ETL is short for extract, transform, and load. It refers to extracting data from the OLTP system, convert and integrate data from different data sources to obtain consistent data and then load it to the data warehouse.
Through ETL, we can generate a Data Warehouse Based on the data in the source system. ETL builds a bridge between the OLTP system and the OLAP system. It is a channel for data flowing from the source system to the data warehouse. In the project implementation of the data warehouse, it is related to the data quality of the entire project. Therefore, you must place the data warehouse in an important place and build the foundation of the data warehouse!
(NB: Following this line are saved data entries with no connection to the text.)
(* ===== verification/NatsServerTheorems.v ===== *)
(** * Theorems on the rpc server's subscription

    The requests of a run reach the rpc server in order; [Shutdown] returns, and what
    it leaves behind. *)
From S2P Require Import Prelude RpcArgs NatsClient RpcServer NatsServer.
#[local] Open Scope mq_scope.
#[local] Open Scope string_scope.
#[local] Open Scope list_scope.
#[local] Open Scope Z_scope.

Lemma prefix_app_self s t : String.prefix s (s ++ t)%string = true.
Proof. induction s as [|c s IH]; [by destruct t|]. change (String c s ++ t)%string with (String c (s ++ t)). cbn. by destruct (Ascii.ascii_dec c c). Qed.

(** Every address given to NATS has the scheme, and there is one. *)
Lemma setAddrs_spec addrs : setAddrs addrs <> [] /\ Forall (fun a => String.prefix nats_scheme a = true) (setAddrs addrs).
Proof.
  assert (Hc : Forall (fun a => String.prefix nats_scheme a = true) (clean_addrs addrs)).
  { induction addrs as [|a addrs IH]; [constructor|]. cbn [clean_addrs]. destruct (decide (a = "")); [done|].
    constructor; [|done]. destruct (String.prefix nats_scheme a) eqn:E; [done | apply prefix_app_self]. }
  unfold setAddrs. destruct (clean_addrs addrs) eqn:E; [|done]. split; [done|]. by repeat constructor.
Qed.

Section NatsServer.
Context {W : Type} (unmarshal : bytes -> option RPCInfo) (Call : RPCInfo -> ST W unit).

Abbreviation step := (ns_step unmarshal Call).
Abbreviation run := (ns_run unmarshal Call).

(** Case analysis on an enabled step. *)
Ltac step_cases H :=
  match type of H with
  | ns_step _ _ _ ?e = Some _ =>
      unfold ns_step, receive, leave_loop in H; destruct e; repeat case_match; try discriminate H; simplify_eq/=
  end.

(** ** Requests *)

(** The rpc server after a request, however its handling ends. *)
Definition after_request (w : W) (r : RPCInfo) : W :=
  match Call r w with Done w' _ | Panicked w' _ => w' | Blocked => w end.

Lemma step_serves s e s' : step s e = Some s' -> ns_rpc s' = foldl after_request (ns_rpc s) (requests unmarshal [e]).
Proof.
  intros H. unfold requests. cbn [omap list_omap].
  step_cases H; try done; cbn in *; unfold after_request; repeat case_match; congruence.
Qed.

Lemma requests_cons e evs : requests unmarshal (e :: evs) = requests unmarshal [e] ++ requests unmarshal evs.
Proof. unfold requests. cbn. by destruct (match e with NextMsg (Msg data) => _ | _ => _ end). Qed.

(** The requests of a run are handed to the rpc server in the order received. *)
Lemma requests_in_order evs : forall s s', run evs s = Some s' -> ns_rpc s' = foldl after_request (ns_rpc s) (requests unmarshal evs).
Proof.
  induction evs as [|e evs IH]; intros s s' H; cbn in H; [by injection H as <-|].
  apply bind_Some in H as (s1 & Hs1 & H). by rewrite (IH _ _ H), requests_cons, foldl_app, <- (step_serves _ _ _ Hs1).
Qed.

(** ** Shutdown *)

Record ns_inv (s : NatsServer W) : Prop := {
  ni_stopeds : ns_stopeds s = true <-> ns_loop s = Left;
  ni_returned : ns_shutdown s = Returned -> ns_stopeds s = true;
  ni_close : ns_isClose s = true -> ns_shutdown s = Waiting \/ ns_shutdown s = Returned }.

Lemma step_inv s e s' : ns_inv s -> step s e = Some s' -> ns_inv s'.
Proof. intros [H1 H2 H3] Hst. step_cases Hst; split; cbn; intuition congruence. Qed.

Lemma run_inv evs s s' : ns_inv s -> run evs s = Some s' -> ns_inv s'.
Proof. apply run_steps_keep, step_inv. Qed.

Lemma new_inv w : ns_inv (NewNatsServer w).
Proof. split; cbn; intuition congruence. Qed.

(** The steps the loop can still take once [isClose] is set. *)
Definition rank (l : loop_at) : nat :=
  match l with Left | Stuck => 0 | AtCheck => 1 | AtSubscribe => 2 | AtValid => 3 | AtNext => 4 end.

Definition loop_steps (evs : list ns_event) : nat := length (filter (fun e => is_loop e = true) evs).

Lemma step_rank s e s' : ns_isClose s = true -> step s e = Some s' ->
  ns_isClose s' = true /\ (rank (ns_loop s') + (if is_loop e then 1 else 0) <= rank (ns_loop s))%nat.
Proof. intros Hc H. step_cases H; cbn; (split; [congruence|]); repeat case_match; cbn; lia || congruence. Qed.

Lemma run_rank evs : forall s s', ns_isClose s = true -> run evs s = Some s' ->
  ns_isClose s' = true /\ (rank (ns_loop s') + loop_steps evs <= rank (ns_loop s))%nat.
Proof.
  induction evs as [|e evs IH]; intros s s' Hc H; cbn in H; [injection H as <-; cbn; split; [done|lia]|].
  apply bind_Some in H as (s1 & Hs1 & H). destruct (step_rank _ _ _ Hc Hs1) as [Hc1 Hr1].
  destruct (IH _ _ Hc1 H) as [Hc2 Hr2]. split; [done|]. unfold loop_steps in *. rewrite filter_cons.
  destruct (is_loop e); [rewrite decide_True by done | rewrite decide_False by done]; cbn [length]; lia.
Qed.

(** A loop that has not left and is not stuck in a call can go on. *)
Lemma loop_goes_on s : rank (ns_loop s) <> 0%nat -> exists e s', is_loop e = true /\ step s e = Some s'.
Proof.
  intros Hr. destruct (ns_loop s) eqn:Hl; cbn in Hr; try done.
  - exists LoopCheck. eexists. split; [done|]. unfold ns_step. by rewrite Hl.
  - exists (NextMsg Failed). eexists. split; [done|]. unfold ns_step. by rewrite Hl.
  - exists CheckValid. eexists. split; [done|]. unfold ns_step. by rewrite Hl.
  - exists (SubscribeSync true). eexists. split; [done|]. unfold ns_step. by rewrite Hl.
Qed.

(** After the goroutine has unsubscribed: the loop has a valid subscription again,
    or is still on its way to one. *)
Definition resubscribes (s : NatsServer W) : Prop :=
  ns_unsubscribed s = true /\
  (valid_subs s = true \/ (ns_loop s = AtNext \/ ns_loop s = AtValid \/ ns_loop s = AtSubscribe)).

Lemma step_resubscribes s e s' : resubscribes s -> e <> ConnectionLost -> e <> SubscribeSync false -> step s e = Some s' -> resubscribes s'.
Proof.
  intros [Hu Hv] He1 He2 H. assert (e <> Unsubscribe).
  { intros ->. unfold ns_step in H. rewrite Hu, andb_false_r in H. by repeat case_match. }
  unfold resubscribes in *. step_cases H; unfold valid_subs in *; cbn in *; (split; [congruence|]); repeat case_match; simplify_eq/=;
    rewrite ?bool_decide_eq_true in *; first [by intuition congruence | left; set_solver].
Qed.

Lemma run_resubscribes evs : forall s s', resubscribes s -> ConnectionLost ∉ evs -> SubscribeSync false ∉ evs -> run evs s = Some s' -> resubscribes s'.
Proof.
  induction evs as [|e evs IH]; intros s s' Hs H1 H2 H; cbn in H; [by injection H as <-|].
  apply bind_Some in H as (s1 & Hs1 & H). apply not_elem_of_cons in H1 as [? H1], H2 as [? H2].
  eapply (IH s1); try done. by apply (step_resubscribes s e s1); [|congruence|congruence|].
Qed.
End NatsServer.

(** C26. [Shutdown] returns, and what is left.  Once it has set [isClose], in every
    run the loop takes at most four more steps, and it can always take one unless it
    has left or a call never returns; when it has left, [Shutdown] returns.  But the
    loop subscribes anew when it finds its subscription gone, and does not look at
    [isClose] in between: if the goroutine unsubscribes while the loop waits for a
    message, then in every run where the connection holds and the subscription
    succeeds, the server's address has a valid subscription when [Shutdown] has
    returned, and nothing is left to remove it. *)
Theorem shutdown_returns_but_stays_subscribed {W : Type} (unmarshal : bytes -> option RPCInfo) (Call : RPCInfo -> ST W unit)
  (w : W) (before after : list ns_event) (s s' : NatsServer W)
  (Hs : ns_run unmarshal Call before (NewNatsServer w) = Some s) (Hs' : ns_run unmarshal Call after s = Some s') :
  (ns_isClose s = true ->
    (loop_steps after <= 4)%nat /\
    (ns_loop s' = Left \/ ns_loop s' = Stuck \/ exists e s2, is_loop e = true /\ ns_step unmarshal Call s' e = Some s2) /\
    (ns_loop s' = Left -> ns_shutdown s' = Returned \/ exists s2, ns_step unmarshal Call s' ShutdownReturns = Some s2)) /\
  (ns_unsubscribed s = true -> ns_loop s = AtNext -> ConnectionLost ∉ after -> SubscribeSync false ∉ after ->
    ns_shutdown s' = Returned ->
    valid_subs s' = true /\ ns_step unmarshal Call s' Unsubscribe = None).
Proof.
  pose proof (run_inv _ _ _ _ _ (new_inv w) Hs) as Hi. pose proof (run_inv _ _ _ _ _ Hi Hs') as Hi'. split.
  - intros Hc. destruct (run_rank _ _ _ _ _ Hc Hs') as [Hc' Hr]. split.
    { assert (rank (ns_loop s) <= 4)%nat by (destruct (ns_loop s); cbn; lia). lia. } split.
    + destruct (decide (rank (ns_loop s') = 0%nat)) as [E|E].
      * destruct (ns_loop s'); cbn in E; (discriminate E || auto).
      * right. right. by apply loop_goes_on.
    + intros Hl. apply (ni_stopeds _ Hi') in Hl. destruct (ni_close _ Hi' Hc') as [Hw|?]; [right|by left].
      eexists. unfold ns_step. rewrite Hw, Hl. done.
  - intros Hu Hl H1 H2 Hret.
    destruct (run_resubscribes _ _ _ s s' ltac:(split; [done|]; right; by left) H1 H2 Hs') as [Hu' [Hv|Hl']].
    + split; [done|]. unfold ns_step. by rewrite Hu', andb_false_r.
    + apply (ni_returned _ Hi'), (ni_stopeds _ Hi') in Hret. intuition congruence.
Qed.

(** A shutdown of an idle server. *)
Definition demo_before : list ns_event := [LoopCheck; SafeClose; Unsubscribe; SetClose].
Definition demo_after : list ns_event := [NextMsg Failed; CheckValid; SubscribeSync true; LoopCheck; ShutdownReturns].
Definition demo_run (evs : list ns_event) : NatsServer unit :=
  default (NewNatsServer tt) (ns_run (fun _ => None) (fun _ => st_ret tt) evs (NewNatsServer tt)).

Lemma shutdown_returns_but_stays_subscribed_witness :
  (loop_steps demo_after <= 4)%nat /\ ns_shutdown (demo_run (demo_before ++ demo_after)) = Returned /\
  valid_subs (demo_run (demo_before ++ demo_after)) = true.
Proof.
  destruct (shutdown_returns_but_stays_subscribed (fun _ => None) (fun _ => st_ret tt) tt demo_before demo_after
    (demo_run demo_before) (demo_run (demo_before ++ demo_after))) as [H1 H2]; [vm_compute; reflexivity..|].
  split; [apply H1; vm_compute; reflexivity|]. split; [vm_compute; reflexivity|].
  apply H2; try (vm_compute; reflexivity); apply (bool_decide_unpack _); vm_compute; exact I.
Defined.

(** A panic that gets out of the rpc server ends the loop: the server keeps its
    subscription, but receives nothing more. *)
Lemma escaped_panic_ends_receiving {W} unmarshal Call (s : NatsServer W) data r w why :
  ns_loop s = AtNext -> valid_subs s = true -> unmarshal data = Some r -> Call r (ns_rpc s) = Panicked w why ->
  exists s', ns_step unmarshal Call s (NextMsg (Msg data)) = Some s' /\ valid_subs s' = true /\ ns_loop s' = Left /\
    forall e s2, is_loop e = true -> ns_step unmarshal Call s' e = Some s2 -> False.
Proof.
  intros Hl Hv Hr Hc. eexists. split; [unfold ns_step; rewrite Hl, Hv; reflexivity|]. unfold receive. rewrite Hr, Hc.
  split; [exact Hv|]. split; [done|]. intros e s2 He H. unfold ns_step in H. cbn in H. destruct e; try done; repeat case_match; done.
Qed.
The ETL process is generally considered in the following four aspects:
(1) Use of the preparation area (ODS)
When building a data warehouse, if the data source is on one server and the data warehouse is on another server, the data warehouse must be constantly updated considering that the data source is frequently accessed by the server and the data volume is large, therefore, you can create a preparation zone database (ODS ). Data is first extracted to the preparation area and then processed based on the data in the preparation area. The advantage of this processing is to prevent frequent access to the original OLTP system and perform data operations or aggregation. If multiple types of database systems exist in the system, ODS can simplify the ETL development technology.
(2) Use of timestamps
Time dimension is very important for a fact topic. Because different times have different statistical data, the information recorded by time will play an important role. In ETL, timestamps have special functions. In the slow change dimension mentioned above, we can use timestamps to identify dimension members. When recording operations in databases and data warehouses, we will also use the timestamp to identify the information. For example, during data extraction, data in the OLTP system is extracted according to the timestamp, for example, the data from the previous day is retrieved, we will use the timestamp in the OLTP system to get the getdate to getdate minus one day, so that we can get the data of the previous day.
(3) Use of log tables
When processing data, data processing errors will inevitably occur, resulting in error information. How can we obtain error information and correct it in time? The method is to use one or more log tables to record the error information, in the log table, we will record the number of items extracted each time, the number of successfully processed items, the number of failed items, the data that failed to be processed, and the processing time. In this way, when a data error occurs, we can easily find the problem and correct or re-process the error data.
(4) Scheduling
Scheduling is required when incremental updates are made to the data warehouse, that is, incremental update is performed on the fact table. Before using scheduling, consider the actual data volume and determine how long it will take to update. For example, if you want to view data by day, we 'd better extract data by day. If the data volume is small, you can update the data by month or half a year. If the dimension changes slowly, you must take into account the updates of the dimension table during scheduling. Before updating the fact data table, you must update the dimension table.
Scheduling is a key part of the data warehouse and must be carefully considered. After the ETL process is set up, it needs to be run regularly. Therefore, scheduling is a key step for performing the ETL process. In addition to the data processing information written into the log table, each scheduling also needs to use the email or alarm service, which facilitates the technical staff to grasp the ETL process, enhanced security and data processing accuracy.